Many studies exist surrounding the reasons that married couples decide to file for divorce. For instance, issues in the marriage such as communication problems between the spouses or financial difficulties often make the top of such lists. But could a “sleep divorce” be a way to help mend problems in a marriage? According to a recent article in Global News, a new study conducted by researchers at the Sleep and Depression Laboratory at Ryerson University suggests that it could.
What is a “sleep divorce,” and how might it help your marriage in order to stave off divorce? And, is a sleep divorce a long-term solution, or are its benefits only temporary?
A sleep divorce simply means sleeping apart from your spouse. Generally speaking, we tend to think of such a sleep arrangement as unconventional. While the article underscores that when we imagine unconventional sleeping arrangements in a marriage, images of Lucy and Ricky Ricardo sleeping in their different beds might appear yet, as is actually the case, that 1950s model isn’t so antiquated after all. To be sure, more and more married couples are seeking out sleeping—and thereby living—arrangements in which they can sleep apart from one another at night.

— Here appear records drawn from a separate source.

(** The columns of the table [plants] (backend/schema.sql). *)
Definition plants_columns : list string :=
  ["id"; "user_id"; "name"; "species"; "scientific_name"; "sanskrit_name";
   "family"; "image_url"; "added_date"; "last_watered"; "next_watering_due";
   "care_schedule"; "health_status"; "notes"; "created_at"; "updated_at"].

Definition is_column (k : string) : bool :=
  existsb (String.eqb k) plants_columns.

(** The first property of an object sent to the table that names none of
    its columns. *)
Definition unknown_column (data : obj) : option string :=
  find (fun k => negb (is_column k)) (keys data).

(** What a column without a supplied value holds after insertion: its
    DEFAULT of the schema, NULL when it has none. *)
Definition column_default (svc : service) (column : string) : json :=
  if (column =? "id")%string
  then JStr (fresh_id svc (List.length (plants svc)))
  else if (column =? "added_date")%string then JStr (today svc)
  else if (column =? "health_status")%string then JStr "healthy"
  else if (column =? "created_at")%string || (column =? "updated_at")%string
  then JStr (now svc)
  else JNull.

(** The row stored for an object sent to [insert]: every column of the
    table, with the supplied value or the default. *)
Definition inserted (svc : service) (data : obj) : obj :=
  map (fun column =>
         (column,
          match lookup column data with
          | Some v => v
          | None => column_default svc column
          end))
      plants_columns.

(** [{ data, error }] *)
Inductive reply (A : Type) : Type :=
| Data (data : A)
| Failed (error : js_error).
Arguments Data {A} data.
Arguments Failed {A} error.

According to the results of a poll that was conducted by the U.S. National Sleep Foundation, about 25 percent of couples currently sleep in either separate beds or separate bedrooms altogether. And when many married couples look for homes to rent or to buy, they often search for homes with multiple master bedrooms which points to a trend for separate sleeping areas. In brief, more married couples are seeking sleep divorces. Can they actually help to keep marriages intact and to prevent divorce?
As the article highlights, it’s known as sleep divorce, but it could actually be beneficial for your marriage. Why is this the case? In brief, sleep divorces have a lot of positive effects on the individual partners in the marriage.
Simply getting a good night’s sleep can make spouses more pleasant toward one another and more likely to be generous with the other spouse in terms of time and attention. For example, a study out of the University of California, Berkeley determined that sleeping in the same bed can affect a person’s gratitude. Indeed, when one spouse is sleep deprived, that feeling of sleep deprivation can leave that spouse “too tired to say thanks.” Amie Gordon, one of the study authors who is a psychologist, underscored how “poor sleep may make us more selfish as we prioritize our own needs over our partner’s.”
Are you currently in a marriage where you believe you actually sleep better when you sleep in the same bed as your spouse? Even if you believe this, research shows that the opposite actually may be true. As such, if you are having difficulties in your marriage and are considering ways to prevent a legal divorce, sleep divorce could be a long-term answer for some couples.